- _Information provided_:
#####
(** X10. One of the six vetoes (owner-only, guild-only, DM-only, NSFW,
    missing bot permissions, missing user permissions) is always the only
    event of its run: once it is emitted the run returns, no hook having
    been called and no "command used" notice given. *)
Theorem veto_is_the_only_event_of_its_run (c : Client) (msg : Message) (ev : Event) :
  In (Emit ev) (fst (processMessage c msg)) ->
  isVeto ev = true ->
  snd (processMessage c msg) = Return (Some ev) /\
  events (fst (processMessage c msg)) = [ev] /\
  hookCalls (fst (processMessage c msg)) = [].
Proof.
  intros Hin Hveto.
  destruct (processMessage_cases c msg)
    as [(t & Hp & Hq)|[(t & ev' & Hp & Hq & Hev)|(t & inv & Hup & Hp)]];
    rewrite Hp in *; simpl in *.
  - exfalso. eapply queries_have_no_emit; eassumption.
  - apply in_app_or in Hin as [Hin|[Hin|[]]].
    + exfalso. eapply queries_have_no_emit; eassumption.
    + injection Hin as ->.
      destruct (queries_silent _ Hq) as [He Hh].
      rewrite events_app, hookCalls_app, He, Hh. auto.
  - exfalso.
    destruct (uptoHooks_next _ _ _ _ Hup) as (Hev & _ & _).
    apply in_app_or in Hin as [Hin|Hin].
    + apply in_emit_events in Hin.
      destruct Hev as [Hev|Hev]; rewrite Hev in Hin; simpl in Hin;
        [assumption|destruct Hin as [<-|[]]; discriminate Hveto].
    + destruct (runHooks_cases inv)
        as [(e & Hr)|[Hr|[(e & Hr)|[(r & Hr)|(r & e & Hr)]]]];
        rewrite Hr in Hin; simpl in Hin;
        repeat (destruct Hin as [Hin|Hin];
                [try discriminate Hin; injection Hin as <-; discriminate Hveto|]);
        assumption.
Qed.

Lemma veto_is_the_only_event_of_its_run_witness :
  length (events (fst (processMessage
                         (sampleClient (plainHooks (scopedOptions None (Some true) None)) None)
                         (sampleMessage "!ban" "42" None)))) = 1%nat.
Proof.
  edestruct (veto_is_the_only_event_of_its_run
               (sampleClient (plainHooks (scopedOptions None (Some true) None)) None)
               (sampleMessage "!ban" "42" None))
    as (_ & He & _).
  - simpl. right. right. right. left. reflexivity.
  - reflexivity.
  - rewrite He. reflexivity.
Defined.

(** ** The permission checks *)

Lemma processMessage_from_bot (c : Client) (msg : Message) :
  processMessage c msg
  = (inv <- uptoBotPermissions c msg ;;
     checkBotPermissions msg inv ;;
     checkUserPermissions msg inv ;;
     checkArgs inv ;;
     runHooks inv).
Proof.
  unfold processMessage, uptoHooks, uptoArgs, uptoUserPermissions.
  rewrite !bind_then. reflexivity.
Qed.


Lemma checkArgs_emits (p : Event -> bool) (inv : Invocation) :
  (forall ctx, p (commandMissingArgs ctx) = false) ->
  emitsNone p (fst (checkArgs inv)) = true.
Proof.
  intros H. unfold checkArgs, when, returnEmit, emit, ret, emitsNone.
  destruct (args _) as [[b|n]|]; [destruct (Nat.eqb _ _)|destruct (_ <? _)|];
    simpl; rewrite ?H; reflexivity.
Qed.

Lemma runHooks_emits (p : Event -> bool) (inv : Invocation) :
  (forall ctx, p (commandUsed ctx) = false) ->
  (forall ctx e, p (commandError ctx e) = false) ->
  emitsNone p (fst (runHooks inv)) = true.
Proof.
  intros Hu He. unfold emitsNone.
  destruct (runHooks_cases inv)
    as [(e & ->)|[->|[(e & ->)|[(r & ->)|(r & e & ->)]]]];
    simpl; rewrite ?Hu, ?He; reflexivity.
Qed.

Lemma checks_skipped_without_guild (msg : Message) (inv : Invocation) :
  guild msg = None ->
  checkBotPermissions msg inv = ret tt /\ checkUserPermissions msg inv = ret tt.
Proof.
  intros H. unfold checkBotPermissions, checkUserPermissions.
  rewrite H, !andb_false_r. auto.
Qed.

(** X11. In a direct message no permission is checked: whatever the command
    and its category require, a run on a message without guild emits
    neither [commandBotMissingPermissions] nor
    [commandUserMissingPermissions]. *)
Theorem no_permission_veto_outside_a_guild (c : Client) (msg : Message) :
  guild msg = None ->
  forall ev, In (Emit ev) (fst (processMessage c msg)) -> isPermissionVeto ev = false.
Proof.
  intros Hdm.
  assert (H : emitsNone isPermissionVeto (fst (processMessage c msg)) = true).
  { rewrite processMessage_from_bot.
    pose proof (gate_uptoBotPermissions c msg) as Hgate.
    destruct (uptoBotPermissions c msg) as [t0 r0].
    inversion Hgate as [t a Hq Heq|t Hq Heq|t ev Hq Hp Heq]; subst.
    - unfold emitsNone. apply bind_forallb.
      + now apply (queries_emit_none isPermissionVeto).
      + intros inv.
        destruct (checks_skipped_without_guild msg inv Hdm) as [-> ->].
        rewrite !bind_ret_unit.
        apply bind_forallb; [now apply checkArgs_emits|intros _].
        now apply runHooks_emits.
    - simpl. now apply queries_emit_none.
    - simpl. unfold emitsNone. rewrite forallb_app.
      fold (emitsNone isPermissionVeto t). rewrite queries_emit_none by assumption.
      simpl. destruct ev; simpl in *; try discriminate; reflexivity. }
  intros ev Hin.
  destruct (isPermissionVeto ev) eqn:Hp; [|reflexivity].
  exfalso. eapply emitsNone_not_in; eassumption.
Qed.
#####
- _Exercise instructions_:
What lines in the material above hold the string "scopedOptions"? List them.

- _Your response_:
                         (sampleClient (plainHooks (scopedOptions None (Some true) None)) None)
               (sampleClient (plainHooks (scopedOptions None (Some true) None)) None)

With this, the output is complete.